- WORK TO COMPLETE -
Report how many lines in the following entries contain "TList". Nothing else should be given.

□ □ □ □ □

(** The assignments [argspec[name] = dict(...)], in the order of the source. *)
Definition main_fields : list (string * FieldSpec) :=
  [ ("mount_point", field TStr (VStr "ldap") []);
    ("anonymous_group_search", field TBool (VBool false) []);
    ("binddn", field TStr (VStr "") ["bind_dn"]);
    ("bindpass",
      {| required := false; type := TStr; default_value := VNone;
         no_log := true; aliases := ["bind_pass"] |});
    ("case_sensitive_names", field TBool (VBool false) []);
    ("certificate", field TStr (VStr "") []);
    ("deny_null_bind", field TBool (VBool true) []);
    ("discoverdn", field TBool (VBool false) ["discover_dn"]);
    ("groupattr", field TStr (VStr "cn") ["group_attr"]);
    ("groupdn", field TStr (VStr "") ["group_dn"]);
    ("groupfilter", field TStr (VStr default_groupfilter) ["group_filter"]);
    ("insecure_tls", field TBool (VBool false) []);
    ("request_timeout", field TInt (VInt 90) []);
    ("starttls", field TBool (VBool false) []);
    ("tls_max_version", field TStr (VStr "tls12") []);
    ("tls_min_version", field TStr (VStr "tls12") []);
    ("token_bound_cidrs", field TList (VList []) []);
    ("token_explicit_max_ttl", field TInt (VInt 0) []);
    ("token_max_ttl", field TInt (VInt 0) []);
    ("token_no_default_policy", field TBool (VBool false) []);
    ("token_num_uses", field TInt (VInt 0) []);
    ("token_period", field TInt (VInt 0) []);
    ("token_policies", field TList (VList []) []);
    ("token_ttl", field TInt (VInt 0) []);
    ("token_type", field TStr (VStr "default") []);
    ("upndomain", field TStr (VStr "") ["upn_domain"]);
    ("ldap_url", field TStr (VStr "ldap://127.0.0.1") []);
    ("use_token_groups", field TBool (VBool false) []);
    ("userattr", field TStr (VStr "cn") ["user_attr"]);
    ("userdn", field TStr (VStr "") ["user_dn"]);
    ("userfilter", field TStr (VStr default_userfilter) []);
    ("username_as_alias", field TBool (VBool false) []) ].

(** [argspec = hashivault_argspec()] followed by the assignments.  The base
    schema [hashivault_argspec()] is not part of the file: it is a
    parameter. *)
Definition argspec (hashivault_argspec : gmap string FieldSpec)
  : gmap string FieldSpec :=
  foldl (fun a kv => <[kv.1 := kv.2]> a) hashivault_argspec main_fields.

(** Modelled from the spec: the names of the field catalog of section 6
    ("Field catalog (name: type/default)"), in the order it lists them. *)
Definition field_catalog : list string :=
  [ "mount_point"; "ldap_url"; "anonymous_group_search"; "request_timeout";
    "token_bound_cidrs"; "token_explicit_max_ttl"; "token_no_default_policy";
    "token_num_uses"; "token_period"; "token_policies"; "token_type";
    "userfilter"; "username_as_alias"; "case_sensitive_names"; "starttls";
    "tls_min_version"; "tls_max_version"; "insecure_tls"; "certificate";
    "binddn"; "bindpass"; "userdn"; "userattr"; "discoverdn";
    "deny_null_bind"; "upndomain"; "groupfilter"; "groupattr"; "groupdn";
    "token_ttl"; "token_max_ttl" ].

(** ** Building the desired state (lines 230-267) *)

(** [v.lower()]: defined on strings only *)
Definition py_lower {py : Python} (v : value) : outcome value :=
  match v with
  | VStr s => Returns (VStr (str_lower s))
  | _ => Raises AttributeError
  end.

(** The dictionary display of lines 230-263.  The two [.lower()] calls are
    the only sub-expressions that can raise. *)
Definition desired_state_display {py : Python} (params : pydict) : outcome kwdict :=
  match py_lower (get params "groupattr"), py_lower (get params "userattr") with
  | Returns groupattr, Returns userattr =>
      Returns
        [ ("anonymous_group_search", get params "anonymous_group_search");
          ("binddn", get params "binddn");
          ("bindpass", get params "bindpass");
          ("case_sensitive_names", get params "case_sensitive_names");
          ("certificate", get params "certificate");
          ("deny_null_bind", get params "deny_null_bind");
          ("discoverdn", get params "discoverdn");
          ("groupattr", groupattr);
          ("groupdn", get params "groupdn");
          ("groupfilter", get params "groupfilter");
          ("insecure_tls", get params "insecure_tls");
          ("request_timeout", get params "request_timeout");
          ("starttls", get params "starttls");
          ("tls_max_version", get params "tls_max_version");
          ("tls_min_version", get params "tls_min_version");
          ("token_bound_cidrs", get params "token_bound_cidrs");
          ("token_explicit_max_ttl", get params "token_explicit_max_ttl");
          ("token_max_ttl", get params "token_max_ttl");
          ("token_no_default_policy", get params "token_no_default_policy");
          ("token_num_uses", get params "token_num_uses");
          ("token_period", get params "token_period");
          ("token_policies", get params "token_policies");
          ("token_ttl", get params "token_ttl");
          ("token_type", get params "token_type");
          ("upndomain", get params "upndomain");
          ("url", get params "ldap_url");
          ("use_pre111_group_cn_behavior",
            get params "use_pre111_group_cn_behavior");
          ("use_token_groups", get params "use_token_groups");
          ("userattr", userattr);
          ("userdn", get params "userdn");
          ("userfilter", get params "userfilter");
          ("username_as_alias", get params "username_as_alias") ]
  | Raises e, _ => Raises e
  | _, Raises e => Raises e
  end.

(** Lines 265-267: [if desired_state['bindpass'] is None: del ...] *)
Definition drop_absent_bindpass (d : kwdict) : kwdict :=
  match getitem d "bindpass" with
  | Some v => if is_None v then delitem d "bindpass" else d
  | None => d
  end.

(** The value of the variable [desired_state] when the loop starts. *)
Definition desired_state {py : Python} (params : pydict) : outcome kwdict :=
  match desired_state_display params with
  | Returns d => Returns (drop_absent_bindpass d)
  | Raises e => Raises e
  end.

(** ** The hvac client and the monad of the function body *)

(** The calls the module makes on the client, as they are written:
    [client.auth.ldap.read_configuration(mount_point=...)] and
    [client.auth.ldap.configure] applied to a dictionary of keyword
    arguments. *)
Inductive call : Type :=
| read_configuration_call (mount_point : value)
| configure_call (kwargs : kwdict).

(** The client over a remote world [W].  A read answers with the ['data']
    mapping or raises; [configure] may change the world and may raise. *)
Record hvac_client (W : Type) : Type := {
  read_configuration : value -> W -> outcome pydict;
  configure : kwdict -> W -> W * outcome unit
}.
Arguments read_configuration {W} _ _ _.
Arguments configure {W} _ _ _.

(** The state threaded through the body: the remote world and the log of
    client calls made so far. *)
Record state (W : Type) : Type := { remote : W; calls : list call }.
Arguments remote {W} _.
Arguments calls {W} _.

Definition M (W A : Type) : Type := state W -> state W * outcome A.

Definition ret {W A} (a : A) : M W A := fun st => (st, Returns a).

Definition bind {W A B} (m : M W A) (k : A -> M W B) : M W B :=
  fun st =>
    match m st with
    | (st', Returns a) => k a st'
    | (st', Raises e) => (st', Raises e)
    end.

Definition raise {W A} (e : exn) : M W A := fun st => (st, Raises e).

(** Lifting of a computation that has no effect on the client. *)
Definition lift {W A} (o : outcome A) : M W A := fun st => (st, o).

(** [try: m  except InvalidPath: h] *)
Definition try_except_InvalidPath {W A} (m h : M W A) : M W A :=
  fun st =>
    match m st with
    | (st', Raises InvalidPath) => h st'
    | r => r
    end.

Declare Scope py_scope.
Delimit Scope py_scope with py.
Notation "x <- m ;; k" := (bind m (fun x => k))
  (at level 100, m at next level, right associativity) : py_scope.
Notation "m ;; k" := (bind m (fun _ => k))
  (at level 100, right associativity) : py_scope.

Definition do_read_configuration {W} (client : hvac_client W)
    (mount_point : value) : M W pydict :=
  fun st =>
    ({| remote := remote st;
        calls := calls st ++ [read_configuration_call mount_point] |},
     read_configuration client mount_point (remote st)).

Definition do_configure {W} (client : hvac_client W) (kwargs : kwdict)
    : M W unit :=
  fun st =>
    let (w', r) := configure client kwargs (remote st) in
    ({| remote := w'; calls := calls st ++ [configure_call kwargs] |}, r).

(** ** The result dictionaries of the function *)

Inductive result : Type :=
| Failed (msg : string)
    (* {'failed': True, 'msg': msg} *)
| Done (changed : bool) (before : pydict) (after : kwdict).
    (* {'changed': changed, 'diff': {'before': ..., 'after': ...}} *)

(** ** The comparison loop (lines 279-287)

    [inl r]: the loop left the function with [return r];
    [inr changed]: the loop ran to its end.  With [current_state] a mapping
    and the modelled values, [!=] raises nothing, so the only exception of
    the [try] block is the [KeyError] of [current_state[k]]. *)
Fixpoint compare_loop (items : kwdict) (current_state : pydict)
    (changed : bool) : result + bool :=
  match items with
  | [] => inr changed
  | (k, v) :: items' =>
      if negb (String.eqb k "bindpass") then
        match current_state !! k with
        | Some c =>
            compare_loop items' current_state
              (if py_ne v c then true else changed)
        | None => inl (Failed ("HVAC unsupported parameter: " ++ repr k))
        end
      else compare_loop items' current_state changed
  end.

(** ** [hashivault_auth_ldap(module)] (lines 225-299) *)

Section Reconciler.
Context {py : Python}.

Record AnsibleModule : Type := { params : pydict; check_mode : bool }.

Local Open Scope py_scope.

Definition hashivault_auth_ldap {W} (client : hvac_client W)
    (module : AnsibleModule) : M W result :=
  let params := params module in
  let changed := false in
  let mount_point := get params "mount_point" in
  desired_state <- lift (desired_state params) ;;
  current_state <-
    try_except_InvalidPath (do_read_configuration client mount_point)
                           (ret ∅) ;;
  match compare_loop desired_state current_state changed with
  | inl failure => ret failure
  | inr changed =>
      (if changed && negb (check_mode module)
       then do_configure client desired_state
       else ret tt) ;;
      ret (Done changed current_state desired_state)
  end.

Local Close Scope py_scope.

□ □ □ □ □

- RESPONSE TO THE EXERCISE -
2